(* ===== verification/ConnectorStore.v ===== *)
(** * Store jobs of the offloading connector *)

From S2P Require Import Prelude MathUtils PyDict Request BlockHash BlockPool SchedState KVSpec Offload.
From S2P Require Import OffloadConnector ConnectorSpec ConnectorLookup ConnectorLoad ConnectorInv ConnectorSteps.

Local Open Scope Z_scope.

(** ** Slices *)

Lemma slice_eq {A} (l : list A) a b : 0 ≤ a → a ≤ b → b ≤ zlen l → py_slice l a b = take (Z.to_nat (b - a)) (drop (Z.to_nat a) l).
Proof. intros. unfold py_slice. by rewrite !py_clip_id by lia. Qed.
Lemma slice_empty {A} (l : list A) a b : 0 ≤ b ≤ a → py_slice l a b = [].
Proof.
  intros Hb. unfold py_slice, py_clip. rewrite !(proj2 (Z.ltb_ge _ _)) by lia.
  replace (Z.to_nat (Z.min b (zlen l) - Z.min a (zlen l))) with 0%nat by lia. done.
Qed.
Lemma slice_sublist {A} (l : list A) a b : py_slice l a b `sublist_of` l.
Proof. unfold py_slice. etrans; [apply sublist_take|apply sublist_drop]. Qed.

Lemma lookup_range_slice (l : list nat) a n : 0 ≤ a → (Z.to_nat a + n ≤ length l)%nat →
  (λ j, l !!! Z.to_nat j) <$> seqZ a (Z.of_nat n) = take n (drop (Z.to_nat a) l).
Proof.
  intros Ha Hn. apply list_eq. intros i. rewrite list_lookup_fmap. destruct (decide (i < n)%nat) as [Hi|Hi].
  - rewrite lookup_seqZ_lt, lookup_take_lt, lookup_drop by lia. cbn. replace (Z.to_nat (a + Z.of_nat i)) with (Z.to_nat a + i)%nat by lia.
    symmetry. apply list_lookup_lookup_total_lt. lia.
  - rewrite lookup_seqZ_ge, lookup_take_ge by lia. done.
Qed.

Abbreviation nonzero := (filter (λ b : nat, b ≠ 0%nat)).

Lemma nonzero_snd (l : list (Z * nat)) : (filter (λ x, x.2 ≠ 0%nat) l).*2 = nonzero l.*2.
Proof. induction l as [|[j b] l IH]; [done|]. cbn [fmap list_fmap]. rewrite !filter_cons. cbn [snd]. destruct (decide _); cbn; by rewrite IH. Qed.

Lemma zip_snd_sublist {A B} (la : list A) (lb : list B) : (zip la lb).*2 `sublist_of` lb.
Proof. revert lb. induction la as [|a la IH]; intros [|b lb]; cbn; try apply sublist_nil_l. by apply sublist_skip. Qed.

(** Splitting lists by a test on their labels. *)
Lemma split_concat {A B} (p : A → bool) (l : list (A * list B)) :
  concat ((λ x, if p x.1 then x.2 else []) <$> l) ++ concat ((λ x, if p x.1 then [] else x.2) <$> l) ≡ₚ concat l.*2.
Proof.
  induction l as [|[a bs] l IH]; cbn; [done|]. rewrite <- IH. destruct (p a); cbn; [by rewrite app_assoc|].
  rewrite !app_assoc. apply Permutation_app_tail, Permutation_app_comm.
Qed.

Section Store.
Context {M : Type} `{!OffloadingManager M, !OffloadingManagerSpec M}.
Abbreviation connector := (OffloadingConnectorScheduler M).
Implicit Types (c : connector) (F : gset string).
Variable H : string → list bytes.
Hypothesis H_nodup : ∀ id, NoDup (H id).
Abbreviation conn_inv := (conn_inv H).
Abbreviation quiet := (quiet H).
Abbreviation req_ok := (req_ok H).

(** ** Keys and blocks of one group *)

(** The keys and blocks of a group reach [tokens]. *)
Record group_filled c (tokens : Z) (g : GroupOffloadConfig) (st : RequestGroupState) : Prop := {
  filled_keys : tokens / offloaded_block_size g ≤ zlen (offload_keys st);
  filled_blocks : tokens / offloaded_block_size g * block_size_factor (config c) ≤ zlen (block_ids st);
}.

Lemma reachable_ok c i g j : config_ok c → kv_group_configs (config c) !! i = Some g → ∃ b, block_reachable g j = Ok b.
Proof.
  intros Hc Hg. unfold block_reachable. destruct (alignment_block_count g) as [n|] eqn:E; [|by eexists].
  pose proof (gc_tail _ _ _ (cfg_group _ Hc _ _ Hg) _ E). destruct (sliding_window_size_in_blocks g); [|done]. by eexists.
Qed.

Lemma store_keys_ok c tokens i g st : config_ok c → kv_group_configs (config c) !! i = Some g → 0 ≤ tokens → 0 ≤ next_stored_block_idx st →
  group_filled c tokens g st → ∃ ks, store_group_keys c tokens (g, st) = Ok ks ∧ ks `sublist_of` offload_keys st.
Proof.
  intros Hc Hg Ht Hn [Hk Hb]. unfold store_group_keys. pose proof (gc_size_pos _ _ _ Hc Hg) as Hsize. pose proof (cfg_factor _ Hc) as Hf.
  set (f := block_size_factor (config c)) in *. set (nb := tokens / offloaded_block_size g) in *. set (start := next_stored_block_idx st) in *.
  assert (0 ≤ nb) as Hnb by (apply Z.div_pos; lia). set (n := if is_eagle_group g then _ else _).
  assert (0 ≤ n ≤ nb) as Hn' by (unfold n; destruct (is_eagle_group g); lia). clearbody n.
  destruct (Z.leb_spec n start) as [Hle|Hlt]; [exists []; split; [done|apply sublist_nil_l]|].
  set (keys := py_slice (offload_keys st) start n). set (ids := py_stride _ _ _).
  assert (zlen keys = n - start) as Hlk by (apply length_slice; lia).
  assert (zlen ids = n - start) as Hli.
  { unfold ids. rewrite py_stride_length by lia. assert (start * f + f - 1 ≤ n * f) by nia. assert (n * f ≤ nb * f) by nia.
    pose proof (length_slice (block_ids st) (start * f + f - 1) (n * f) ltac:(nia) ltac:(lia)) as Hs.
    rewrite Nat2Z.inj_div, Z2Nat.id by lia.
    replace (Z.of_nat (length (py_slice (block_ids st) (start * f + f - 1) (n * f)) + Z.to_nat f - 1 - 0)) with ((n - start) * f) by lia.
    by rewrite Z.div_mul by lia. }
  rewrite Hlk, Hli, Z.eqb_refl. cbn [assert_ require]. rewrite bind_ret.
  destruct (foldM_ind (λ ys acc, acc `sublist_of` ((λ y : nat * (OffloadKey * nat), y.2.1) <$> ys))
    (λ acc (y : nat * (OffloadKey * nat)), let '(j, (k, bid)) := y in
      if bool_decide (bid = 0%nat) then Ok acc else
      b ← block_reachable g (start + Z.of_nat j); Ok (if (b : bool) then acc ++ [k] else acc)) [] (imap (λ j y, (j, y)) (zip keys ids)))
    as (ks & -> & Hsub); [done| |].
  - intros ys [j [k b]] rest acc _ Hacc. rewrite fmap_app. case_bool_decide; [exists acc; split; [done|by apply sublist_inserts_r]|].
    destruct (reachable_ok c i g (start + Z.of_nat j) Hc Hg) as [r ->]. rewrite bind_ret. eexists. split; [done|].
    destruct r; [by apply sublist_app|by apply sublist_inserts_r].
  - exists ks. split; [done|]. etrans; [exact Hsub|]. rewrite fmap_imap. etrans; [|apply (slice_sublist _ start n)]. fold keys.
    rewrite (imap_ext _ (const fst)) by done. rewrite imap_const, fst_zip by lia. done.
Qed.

──────────

_What you have to do_: Print the entire set of records again, exactly.

_Answer box_:
(* ===== verification/ConnectorStore.v ===== *)
(** * Store jobs of the offloading connector *)

From S2P Require Import Prelude MathUtils PyDict Request BlockHash BlockPool SchedState KVSpec Offload.
From S2P Require Import OffloadConnector ConnectorSpec ConnectorLookup ConnectorLoad ConnectorInv ConnectorSteps.

Local Open Scope Z_scope.

(** ** Slices *)

Lemma slice_eq {A} (l : list A) a b : 0 ≤ a → a ≤ b → b ≤ zlen l → py_slice l a b = take (Z.to_nat (b - a)) (drop (Z.to_nat a) l).
Proof. intros. unfold py_slice. by rewrite !py_clip_id by lia. Qed.
Lemma slice_empty {A} (l : list A) a b : 0 ≤ b ≤ a → py_slice l a b = [].
Proof.
  intros Hb. unfold py_slice, py_clip. rewrite !(proj2 (Z.ltb_ge _ _)) by lia.
  replace (Z.to_nat (Z.min b (zlen l) - Z.min a (zlen l))) with 0%nat by lia. done.
Qed.
Lemma slice_sublist {A} (l : list A) a b : py_slice l a b `sublist_of` l.
Proof. unfold py_slice. etrans; [apply sublist_take|apply sublist_drop]. Qed.

Lemma lookup_range_slice (l : list nat) a n : 0 ≤ a → (Z.to_nat a + n ≤ length l)%nat →
  (λ j, l !!! Z.to_nat j) <$> seqZ a (Z.of_nat n) = take n (drop (Z.to_nat a) l).
Proof.
  intros Ha Hn. apply list_eq. intros i. rewrite list_lookup_fmap. destruct (decide (i < n)%nat) as [Hi|Hi].
  - rewrite lookup_seqZ_lt, lookup_take_lt, lookup_drop by lia. cbn. replace (Z.to_nat (a + Z.of_nat i)) with (Z.to_nat a + i)%nat by lia.
    symmetry. apply list_lookup_lookup_total_lt. lia.
  - rewrite lookup_seqZ_ge, lookup_take_ge by lia. done.
Qed.

Abbreviation nonzero := (filter (λ b : nat, b ≠ 0%nat)).

Lemma nonzero_snd (l : list (Z * nat)) : (filter (λ x, x.2 ≠ 0%nat) l).*2 = nonzero l.*2.
Proof. induction l as [|[j b] l IH]; [done|]. cbn [fmap list_fmap]. rewrite !filter_cons. cbn [snd]. destruct (decide _); cbn; by rewrite IH. Qed.

Lemma zip_snd_sublist {A B} (la : list A) (lb : list B) : (zip la lb).*2 `sublist_of` lb.
Proof. revert lb. induction la as [|a la IH]; intros [|b lb]; cbn; try apply sublist_nil_l. by apply sublist_skip. Qed.

(** Splitting lists by a test on their labels. *)
Lemma split_concat {A B} (p : A → bool) (l : list (A * list B)) :
  concat ((λ x, if p x.1 then x.2 else []) <$> l) ++ concat ((λ x, if p x.1 then [] else x.2) <$> l) ≡ₚ concat l.*2.
Proof.
  induction l as [|[a bs] l IH]; cbn; [done|]. rewrite <- IH. destruct (p a); cbn; [by rewrite app_assoc|].
  rewrite !app_assoc. apply Permutation_app_tail, Permutation_app_comm.
Qed.

Section Store.
Context {M : Type} `{!OffloadingManager M, !OffloadingManagerSpec M}.
Abbreviation connector := (OffloadingConnectorScheduler M).
Implicit Types (c : connector) (F : gset string).
Variable H : string → list bytes.
Hypothesis H_nodup : ∀ id, NoDup (H id).
Abbreviation conn_inv := (conn_inv H).
Abbreviation quiet := (quiet H).
Abbreviation req_ok := (req_ok H).

(** ** Keys and blocks of one group *)

(** The keys and blocks of a group reach [tokens]. *)
Record group_filled c (tokens : Z) (g : GroupOffloadConfig) (st : RequestGroupState) : Prop := {
  filled_keys : tokens / offloaded_block_size g ≤ zlen (offload_keys st);
  filled_blocks : tokens / offloaded_block_size g * block_size_factor (config c) ≤ zlen (block_ids st);
}.

Lemma reachable_ok c i g j : config_ok c → kv_group_configs (config c) !! i = Some g → ∃ b, block_reachable g j = Ok b.
Proof.
  intros Hc Hg. unfold block_reachable. destruct (alignment_block_count g) as [n|] eqn:E; [|by eexists].
  pose proof (gc_tail _ _ _ (cfg_group _ Hc _ _ Hg) _ E). destruct (sliding_window_size_in_blocks g); [|done]. by eexists.
Qed.

Lemma store_keys_ok c tokens i g st : config_ok c → kv_group_configs (config c) !! i = Some g → 0 ≤ tokens → 0 ≤ next_stored_block_idx st →
  group_filled c tokens g st → ∃ ks, store_group_keys c tokens (g, st) = Ok ks ∧ ks `sublist_of` offload_keys st.
Proof.
  intros Hc Hg Ht Hn [Hk Hb]. unfold store_group_keys. pose proof (gc_size_pos _ _ _ Hc Hg) as Hsize. pose proof (cfg_factor _ Hc) as Hf.
  set (f := block_size_factor (config c)) in *. set (nb := tokens / offloaded_block_size g) in *. set (start := next_stored_block_idx st) in *.
  assert (0 ≤ nb) as Hnb by (apply Z.div_pos; lia). set (n := if is_eagle_group g then _ else _).
  assert (0 ≤ n ≤ nb) as Hn' by (unfold n; destruct (is_eagle_group g); lia). clearbody n.
  destruct (Z.leb_spec n start) as [Hle|Hlt]; [exists []; split; [done|apply sublist_nil_l]|].
  set (keys := py_slice (offload_keys st) start n). set (ids := py_stride _ _ _).
  assert (zlen keys = n - start) as Hlk by (apply length_slice; lia).
  assert (zlen ids = n - start) as Hli.
  { unfold ids. rewrite py_stride_length by lia. assert (start * f + f - 1 ≤ n * f) by nia. assert (n * f ≤ nb * f) by nia.
    pose proof (length_slice (block_ids st) (start * f + f - 1) (n * f) ltac:(nia) ltac:(lia)) as Hs.
    rewrite Nat2Z.inj_div, Z2Nat.id by lia.
    replace (Z.of_nat (length (py_slice (block_ids st) (start * f + f - 1) (n * f)) + Z.to_nat f - 1 - 0)) with ((n - start) * f) by lia.
    by rewrite Z.div_mul by lia. }
  rewrite Hlk, Hli, Z.eqb_refl. cbn [assert_ require]. rewrite bind_ret.
  destruct (foldM_ind (λ ys acc, acc `sublist_of` ((λ y : nat * (OffloadKey * nat), y.2.1) <$> ys))
    (λ acc (y : nat * (OffloadKey * nat)), let '(j, (k, bid)) := y in
      if bool_decide (bid = 0%nat) then Ok acc else
      b ← block_reachable g (start + Z.of_nat j); Ok (if (b : bool) then acc ++ [k] else acc)) [] (imap (λ j y, (j, y)) (zip keys ids)))
    as (ks & -> & Hsub); [done| |].
  - intros ys [j [k b]] rest acc _ Hacc. rewrite fmap_app. case_bool_decide; [exists acc; split; [done|by apply sublist_inserts_r]|].
    destruct (reachable_ok c i g (start + Z.of_nat j) Hc Hg) as [r ->]. rewrite bind_ret. eexists. split; [done|].
    destruct r; [by apply sublist_app|by apply sublist_inserts_r].
  - exists ks. split; [done|]. etrans; [exact Hsub|]. rewrite fmap_imap. etrans; [|apply (slice_sublist _ start n)]. fold keys.
    rewrite (imap_ext _ (const fst)) by done. rewrite imap_const, fst_zip by lia. done.
Qed.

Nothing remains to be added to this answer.